Not a lot has changed in 24 hours but I have several ideas for blog posts now. Tonight I want to share an editorial which I read this morning. It is from a small local newsletter in Brisbane. I do not normally read this publication but it was passed on to me for another reason and I happened to read this column which is a very thought-provoking piece of writing and is something that is worth passing on.
Here is the text of the article.
Our daughter is doing a gap year this year, and as part of that, is spending eight weeks in Nepal. She had chosen Nepal way before the earthquakes hit,in fact, she bought her flights the day before the first earthquake in April. You can imagine as parents, the prospect of her still going to Nepal after not one, but two significant disasters, was challenging to say the least!

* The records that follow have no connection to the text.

(** The state the handlers leave behind. *)
Record tallied (reg0 reg1 : registry_object) es s : Prop := {
  ta_registries : registries s = [reg0; reg1];
  ta_registry : registry s = Some 1%nat;
  ta_counters : counterHandler s = counters_at 4;
  ta_histograms : histogramHandler s = {[HistogramLatency := 1%nat]};
  ta_counter n ls p : (n, ls) ∈ counter_labels → counters_at 4 !! n = Some p →
    ∃ v, counter_vecs s !! p = Some v ∧ filled ls [] (fun l => counted n l es) v;
  ta_histogram : ∃ v, histogram_vecs s !! 1%nat = Some v ∧
    filled [LabelAction] latency_buckets (fun l => observed HistogramLatency l es) v;
}.

Lemma started_tallied :
  EnableMetrics (Tracker cfg) = true →
  ∃ reg0 reg1 s, started = Some (Some 1%nat, s) ∧ reg1 ≡ₚ registered 4 1 ∧ tallied reg0 reg1 [] s.
Proof using range_perm H0 H2 MetricVecLaws0 MetricVecLaws1.
  intros He. unfold started. destruct (Init_gives no_metrics He) as (reg0 & -> & _). cbn [mbind option_bind].
  set (s0 := mkMetrics _ _ _ _ _ _ _ _). unfold GetRegistry. cbn [registry s0 once no_metrics].
  destruct (Init_gives s0 He) as (reg1 & -> & Hreg). cbn [mbind option_bind].
  exists reg0, reg1. eexists. split; [reflexivity|]. split; [exact Hreg|]. split; try reflexivity.
  - intros n ls p Hn Hp.
    assert (∃ i : nat, p = (4 + i)%nat ∧ counter_labels !! i = Some (n, ls)) as (i & -> & Hi).
    { unfold counters_at in Hp. rewrite !lookup_insert_Some, lookup_singleton_Some in Hp.
      apply list_elem_of_lookup in Hn as [i Hi]. exists i. split; [|done].
      destruct i as [|[|[|[|i]]]]; simpl in Hi; try discriminate; injection Hi as <- <-; naive_solver. }
    exists (mv_new (metricsPrefix ++ n) ls []). split; [|apply filled_new].
    change (counter_vecs (set_once _)) with (new_counters ++ new_counters).
    rewrite lookup_app_r by (simpl; lia).
    replace (4 + i - length new_counters)%nat with i by (simpl; lia).
    unfold new_counters. by rewrite list_lookup_fmap, Hi.
  - exists new_histogram. split; [done|]. apply filled_new.
Qed.
(* ===== verification/TrafficSpec.v ===== *)
(** What the UDP server's metrics say: every datagram is counted exactly once,
    under what it asked for. *)
From Stdlib Require Import ZArith Lia Bool Strings.String.
From stdpp Require Import base strings list gmap sets.
From S2P Require Import Prelude GoStd Config Model Common Samples Mapx IPFilter BanItem Manager Mux MuxSpec Udp UdpSpec Http Admin Websocket WebTorrent Clients Metrics MetricsSpec Traffic.
Set Default Proof Using "Type*".
Local Open Scope Z_scope.

(** How many elements of a list satisfy a test. *)
Definition how_many {A} (f : A → bool) (l : list A) : nat := length (List.filter f l).

Lemma how_many_app {A} (f : A → bool) l1 l2 : how_many f (l1 ++ l2) = (how_many f l1 + how_many f l2)%nat.
Proof. unfold how_many. by rewrite List.filter_app, length_app. Qed.

Section Reports.
Context `{Regexp} {S : Type} `{PeerManager S} (cfg : Config).
Implicit Types (srv : UDPServer) (s : S).

Lemma counted_app n l (es1 es2 : list emission) : counted n l (es1 ++ es2) = counted n l es1 ++ counted n l es2.
Proof. apply omap_app. Qed.
Lemma observed_app n l (es1 es2 : list emission) : observed n l (es1 ++ es2) = observed n l es1 ++ observed n l es2.
Proof. apply omap_app. Qed.

Lemma counted_counter n l n' v l' es :
  counted n l (Counter n' v l' :: es) = (if decide (n' = n ∧ l' = l) then [v] else []) ++ counted n l es.
Proof. unfold counted, omap. cbn [list_omap]. by case_decide. Qed.
Lemma counted_histogram n l n' v l' es : counted n l (Histogram n' v l' :: es) = counted n l es.
Proof. done. Qed.
Lemma observed_histogram n l n' v l' es :
  observed n l (Histogram n' v l' :: es) = (if decide (n' = n ∧ l' = l) then [v] else []) ++ observed n l es.
Proof. unfold observed, omap. cbn [list_omap]. by case_decide. Qed.
Lemma observed_counter n l n' v l' es : observed n l (Counter n' v l' :: es) = observed n l es.
Proof. done. Qed.

(** The label and the outcome of each datagram. *)
Fixpoint outcomes (es : list udp_event) srv s : list (string * result unit) :=
  match es with
  | [] => []
  | Datagram d :: es =>
      match handleRequest cfg (dg_world d) (dg_addr d) (dg_next d) srv s with
      | Some (err, _, srv', s') => (traffic_action d srv, err) :: outcomes es srv' s'
      | None => outcomes es srv s
      end
  | Tick t :: es => outcomes es (OnTick t srv).2 s
  end.
Definition has_action (a : string) (o : string * result unit) : bool := bool_decide (o.1 = a).
Definition failed_with (e : string) (o : string * result unit) : bool :=
  match o.2 with Err e' => bool_decide (e' = e) | Ok _ => false end.

Lemma handleRequest_total w addr next srv s : is_Some (handleRequest cfg w addr next srv s).
Proof.
  destruct next as [b|e]; [|by eexists].
  destruct (request_answered cfg w addr b srv s) as (r & out & srv' & s' & E & _). by eexists.
Qed.

(** Every datagram has an outcome. *)
Definition is_datagram (e : udp_event) : bool := match e with Datagram _ => true | Tick _ => false end.
Lemma outcomes_length es srv s : length (outcomes es srv s) = how_many is_datagram es.
Proof.
  unfold how_many. revert srv s. induction es as [|[d|t] es IH]; intros srv s; simpl; [done| |apply IH].
  destruct (handleRequest_total (dg_world d) (dg_addr d) (dg_next d) srv s) as [[[[err out] srv'] s'] ->]. simpl. by rewrite IH.
Qed.

Definition action_labels (a : string) : Labels := {[LabelAction := a]}.
Definition error_labels (e : string) : Labels := <[LabelReason := e]> {[LabelAction := "unknown"%string]}.

Lemma action_labels_inj a a' : action_labels a = action_labels a' ↔ a = a'.
Proof. split; [|by intros ->]. intros E%(f_equal (fun m => m !! LabelAction)). unfold action_labels in E. rewrite !lookup_singleton_eq in E. congruence. Qed.
Lemma error_labels_inj e e' : error_labels e = error_labels e' ↔ e = e'.
Proof. split; [|by intros ->]. intros E%(f_equal (fun m => m !! LabelReason)). unfold error_labels in E. rewrite !lookup_insert_eq in E. congruence. Qed.

(** The reports of the handlers themselves are of other counters. *)
Lemma reports_other n l addr next srv :
  n ≠ CounterAnnounce → counted n l (request_reports addr next srv) = [] ∧ observed n l (request_reports addr next srv) = [].
Proof.
  intros Hn. unfold request_reports. destruct next as [b|]; [|done].
  assert (counted n l (udp_announce_reports addr (drop 16 b)) = [] ∧ observed n l (udp_announce_reports addr (drop 16 b)) = []) as Hu.
  { unfold udp_announce_reports. destruct (announce_request _ _) as [[[req v6]|e]|]; [|done..]. split; [|done].
    unfold announce_report. rewrite counted_counter, decide_False by naive_solver. done. }
  by repeat case_match.
Qed.

(** The reports every datagram ends with. *)
Definition request_done (a : string) (cost : Z) : list emission :=
  [Counter CounterUDPRequest 1 (action_labels a); Histogram HistogramLatency cost (action_labels a)].
Definition error_reports (err : result unit) : list emission :=
  match err with Err e => [Counter CounterUDPRequestError 1 (error_labels e)] | Ok _ => [] end.

Lemma if_iff {A} (P Q : Prop) `{!Decision P, !Decision Q} (x y : A) :
  (P ↔ Q) → (if decide P then x else y) = (if bool_decide Q then x else y).
Proof. intros HPQ. case_decide; case_bool_decide; tauto. Qed.

Lemma request_done_counted a a' cost :
  counted CounterUDPRequest (action_labels a) (request_done a' cost) = (if bool_decide (a' = a) then [1] else []) ∧
  observed HistogramLatency (action_labels a) (request_done a' cost) = (if bool_decide (a' = a) then [cost] else []) ∧
  ∀ l, counted CounterUDPRequestError l (request_done a' cost) = [].
Proof.
  unfold request_done. rewrite counted_counter, counted_histogram, observed_counter, observed_histogram, app_nil_r.
  split_and!; [|rewrite app_nil_r|].
  - apply if_iff. rewrite action_labels_inj. tauto.
  - apply if_iff. rewrite action_labels_inj. tauto.
  - intros l. rewrite counted_counter, decide_False by naive_solver. done.
Qed.

Lemma error_reports_counted err :
  (∀ e, counted CounterUDPRequestError (error_labels e) (error_reports err)
        = match err with Err e' => if bool_decide (e' = e) then [1] else [] | Ok _ => [] end) ∧
  (∀ l, counted CounterUDPRequest l (error_reports err) = []) ∧ ∀ n l, observed n l (error_reports err) = [].
Proof.
  destruct err as [u|e']; [done|]. unfold error_reports. split_and!; [| |done].
  - intros e. rewrite counted_counter, app_nil_r. apply if_iff. rewrite error_labels_inj. tauto.
  - intros l. rewrite counted_counter, decide_False by naive_solver. done.
Qed.

Lemma OnTraffic_counted d srv s err out srv' s' :
  handleRequest cfg (dg_world d) (dg_addr d) (dg_next d) srv s = Some (err, out, srv', s') →
  ∃ es, OnTraffic cfg d srv s = (out, srv', s', es) ∧
    (∀ a, counted CounterUDPRequest (action_labels a) es = if has_action a (traffic_action d srv, err) then [1] else []) ∧
    (∀ a, length (observed HistogramLatency (action_labels a) es) = if has_action a (traffic_action d srv, err) then 1%nat else 0%nat) ∧
    (∀ e, counted CounterUDPRequestError (error_labels e) es = if failed_with e (traffic_action d srv, err) then [1] else []).
Proof.
  intros E. unfold OnTraffic. rewrite E. eexists. split; [reflexivity|]. unfold has_action, failed_with. cbn [fst snd].
  change (match err with Ok _ => [] | Err e => _ end) with (error_reports err).
  change [Counter CounterUDPRequest 1 _; _] with (request_done (traffic_action d srv) (dg_cost d)).
  destruct (error_reports_counted err) as (E1 & E2 & E3).
  split_and!; intros x; pose proof (request_done_counted x (traffic_action d srv) (dg_cost d)) as (D1 & D2 & D3).
  - rewrite !counted_app, (proj1 (reports_other _ _ _ _ _ (ltac:(done) : CounterUDPRequest ≠ CounterAnnounce))). by rewrite E2, D1.
  - rewrite !observed_app, (proj2 (reports_other _ _ _ _ _ (ltac:(done) : HistogramLatency ≠ CounterAnnounce))), E3, D2.
    by case_bool_decide.
  - rewrite !counted_app, (proj1 (reports_other _ _ _ _ _ (ltac:(done) : CounterUDPRequestError ≠ CounterAnnounce))), E1, D3, app_nil_r.
    destruct err; [done|]. simpl. by case_bool_decide.
Qed.

(** What a run reports. *)
Lemma run_counted es srv s :
  let em := (run_events cfg es srv s).2 in
  (∀ a, counted CounterUDPRequest (action_labels a) em = replicate (how_many (has_action a) (outcomes es srv s)) 1) ∧
  (∀ a, length (observed HistogramLatency (action_labels a) em) = how_many (has_action a) (outcomes es srv s)) ∧
  (∀ e, counted CounterUDPRequestError (error_labels e) em = replicate (how_many (failed_with e) (outcomes es srv s)) 1).
Proof.
  revert srv s. induction es as [|[d|t] es IH]; intros srv s; [done| |apply IH]. cbn [run_events outcomes].
  destruct (handleRequest_total (dg_world d) (dg_addr d) (dg_next d) srv s) as [[[[err out] srv'] s'] E]. rewrite E.
  destruct (OnTraffic_counted _ _ _ _ _ _ _ E) as (es1 & -> & C1 & C2 & C3). specialize (IH srv' s').
  destruct (run_events cfg es srv' s') as [[[out' srv2] s2] es2]. cbn [snd] in *. destruct IH as (I1 & I2 & I3).
  unfold how_many in *. split_and!.
  - intros a. rewrite counted_app, C1, I1. simpl. by destruct (has_action _ _).
  - intros a. rewrite observed_app, length_app, C2, I2. simpl. by destruct (has_action _ _).
  - intros e. rewrite counted_app, C3, I3. simpl. by destruct (failed_with _ _).
Qed.
End Reports.

(** A WebTorrent announce is reported under its client once it is handed to the
    store, whatever the store answers; otherwise it is refused without touching
    the store, and reported as invalid. *)
Theorem ws_announce_reported {M : Type → Type} {B F N J : Type} `{SyncStringMap M} `{BloomFilter B} `{IPFilter F} `{Json N J}
    `{Charmap} `{Regexp} cfg SubString e c conn msg (st : Websocket.State M B F J) :
  (∃ raw, unmarshal_request msg = Ok raw ∧
    ws_announce_reports SubString c conn msg = [announce_report "websocket" (req_PeerID (ws_request SubString c conn raw))]) ∨
  (∃ err reason, handleWSAnnounce cfg SubString e c conn msg st = (Err err, st) ∧
    ws_announce_reports SubString c conn msg = [invalid_report reason]).
Proof.
  unfold ws_announce_reports, handleWSAnnounce. destruct (unmarshal_request msg) as [raw|err]; [|right; by eexists _, _].
  unfold Http.validAnnounceReq. unfold validAnnounceReq_reports.
  destruct (_ || _); cbn [negb]; [right; by eexists _, _|]. destruct (_ && _); cbn [negb]; [left; by exists raw|right; by eexists _, _].
Qed.

(** *** Shown by the registry that is served *)
Section Served.
Context {CV HV : Type} `{Float64Laws}
  `{!MetricVec CV Z, !MetricVecLaws CV Z (fun _ => 0) counter_step}
  `{!MetricVec HV histogram, !MetricVecLaws HV histogram histogram_zero histogram_step}
  `{PrometheusRegistryLaws} `{Regexp} {S : Type} `{PeerManager S}.
Context (cfg : Config) (range : gmap string collector → registry_object).
Hypothesis range_perm : ∀ m, range m ≡ₚ map_to_list m.

(** The sample of a counter that was raised [n] times. *)
Definition sample (n : nat) : list Z := if (n =? 0)%nat then [] else [Z.of_nat n].

Lemma sum_ones n : foldr Z.add 0 (replicate n 1) = Z.of_nat n.
Proof using Type. induction n as [|n IH]; simpl; lia. Qed.
Lemma sample_ones n : match replicate n 1 with [] => [] | xs => [foldr Z.add 0 xs] end = sample n.
Proof using Type. destruct n as [|n]; [done|]. unfold sample. simpl. rewrite sum_ones. f_equal. lia. Qed.
Lemma how_many_le {A} (f : A → bool) l : (how_many f l ≤ length l)%nat.
Proof using Type. unfold how_many. induction l as [|x l IH]; simpl; [lia|]. destruct (f x); simpl; lia. Qed.

(** C30: Composition of the UDP server with the metrics. With metrics on, from the
    program's start, for any datagrams and ticks of the clean-up in any order:
    every datagram has exactly one outcome; the registry served at /metrics
    counts under each action as many requests, and as many latencies, as
    datagrams got that label, and under each error as many as failed with it. *)
Theorem traffic_counted es srv (s : S) :
  EnableMetrics (Tracker cfg) = true → Z.of_nat (length es) ≤ 2 ^ 53 →
  ∃ ms : metrics CV HV, started cfg range = Some (Some 1%nat, ms) ∧
    let os := outcomes cfg es srv s in
    let ms' := emit_all cfg (run_events cfg es srv s).2 ms in
    length os = how_many is_datagram es ∧
    (∀ a, collect_counter ms' 1 CounterUDPRequest {[LabelAction := a]} = sample (how_many (has_action a) os)) ∧
    (∀ a, map h_count (collect_histogram ms' 1 HistogramLatency {[LabelAction := a]}) = sample (how_many (has_action a) os)) ∧
    (∀ e, collect_counter ms' 1 CounterUDPRequestError (<[LabelReason := e]> {[LabelAction := "unknown"%string]})
          = sample (how_many (failed_with e) os)).
Proof using range_perm H0 H2 MetricVecLaws0 MetricVecLaws1.
  intros He Hn. destruct (metrics_shown (CV := CV) (HV := HV) cfg range range_perm) as [_ Hs].
  destruct (Hs He) as (ms & Hst & Hms). exists ms. split; [done|]. intros os ms'.
  destruct (Hms (run_events cfg es srv s).2) as (_ & Hc & Hh).
  destruct (run_counted cfg es srv s) as (C1 & C2 & C3). fold os in C1, C2, C3.
  assert (length os = how_many is_datagram es) as Hlen by apply outcomes_length. split; [done|].
  assert (∀ f, Z.of_nat (how_many f os) ≤ 2 ^ 53) as Hle.
  { intros f. pose proof (how_many_le f os). pose proof (how_many_le is_datagram es). lia. }
  assert (∀ n : nat, Forall (fun x => 0 ≤ x) (replicate n 1)) as Hpos by (intros n; by apply Forall_replicate).
  split_and!.
  - intros a. change {[LabelAction := a]} with (action_labels a).
    rewrite (Hc CounterUDPRequest [LabelAction]), C1, sample_ones; rewrite ?C1, ?sum_ones; try done. right. left.
  - intros a. change {[LabelAction := a]} with (action_labels a). rewrite Hh.
    + rewrite <- C2. by destruct (observed _ _ _).
    + apply dom_singleton_L.
  - intros e. fold (error_labels e).
    rewrite (Hc CounterUDPRequestError [LabelReason; LabelAction]), C3, sample_ones; rewrite ?C3, ?sum_ones; try done. do 2 right. left.
Qed.
End Served.

(** A connect, an announce over it, a datagram that is too short and one from
    another port. *)
Definition sample_datagram (w : world) (port : Z) (b : bytes) : udp_event :=
  Datagram (mkDatagram w 120 (sample_addr Byte.x01 port) (Ok b) None).
Definition sample_traffic : list udp_event :=
  [sample_datagram sample_world 6881 (request ProtocolID ActionConnect 7 []);
   sample_datagram sample_world 6881 (request 42 ActionAnnounce 8 (encode_packet (sample_packet 2)));
   sample_datagram sample_world 6881 [Byte.x00];
   Tick sample_time;
   sample_datagram sample_world 6882 (request 42 ActionAnnounce 9 (encode_packet (sample_packet 2)))].

Lemma traffic_counted_witness :
  ∃ ms : metrics (sample_vec Z) (sample_vec histogram),
    let ms' := emit_all metrics_cfg (run_events (H0 := sample_peers) metrics_cfg sample_traffic NewUDPServer sample_mux).2 ms in
    collect_counter ms' 1 CounterUDPRequest {[LabelAction := "announce"%string]} = [1] ∧
    collect_counter ms' 1 CounterUDPRequest {[LabelAction := "unknown"%string]} = [2] ∧
    collect_counter ms' 1 CounterUDPRequestError (<[LabelReason := "invalid request"%string]> {[LabelAction := "unknown"%string]}) = [1].
Proof.
  destruct (traffic_counted (CV := sample_vec Z) (HV := sample_vec histogram) (H4 := sample_peers) metrics_cfg map_to_list
    (fun m => Permutation_refl _) sample_traffic NewUDPServer sample_mux) as (ms & _ & _ & Hc & _ & He).
  - reflexivity.
  - vm_compute. discriminate.
  - exists ms. split; [|split].
    + etransitivity; [apply (Hc "announce"%string)|]. vm_compute. reflexivity.
    + etransitivity; [apply (Hc "unknown"%string)|]. vm_compute. reflexivity.
    + etransitivity; [apply (He "invalid request"%string)|]. vm_compute. reflexivity.
Defined.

Watching her walk under that ‘departure’ sign by herself was a very hard parenting moment. But we did it! Waiting to hear from her after the plane had landed that she was with staff and at the hotel was a very long two hours. But we did it!
In the lead up to her trip, the various responses about it to us as parents has been interesting. We’ve had people look at us like we are the most irresponsible parents in the world, others who just shake their heads heads and say they wouldn’t allow their child to do it, those who’ve just said they wouldn’t be able to do it, and those few who thought it was fantastic.
I chatted it over with a wise and wonderful friend of mine and worried that if something happened to her, and we knew we could have stopped her going, we would never forgive ourselves. She said, “Stopping her from going would have been an abuse of your parental power.”
That gave me so much comfort in the days before her flight. Although we probably could have talked her out of it (I think!), there is no way we should have. Whenever we’re given the privilege of an invitation by our adult children to weigh in on their decision making, we need to be mindful that it is just that – a privilege. We don’t have any right to say what they should do once grown. We need to give them that unconditional love – regardless of whether that decision is going to make us uncomfortable by stressing us or causing us to worry.
We’ve already had a bit of practice with this, since our 24 year old son will never, ever have a nice safe job in an office and a house in the suburbs five doors down from us. He has always sought a ‘unsafe’ life and has never shied away from doing ‘the hard thing’ either. Not that he is reckless or risk-raking for the sake of it, quite the opposite. His decisions are calculated and thoughtful. But they are not ‘safe’ from a parental perspective.
Too often we view are children as possessions, something to be proud of and shown off to our friends. And we are far too often worried about how their decisions affect us, rather than them.
We need to take a step back sometimes and check where we are coming from. Are we advising them based on our fears or their best life, whatever that may look like?
Our children are not ‘ours’. They are their own. And the more we realise that, the more peace we will have, no matter what they decide to do or where they decide to go to do it.
What do you think? I would love to hear your views and personal experiences.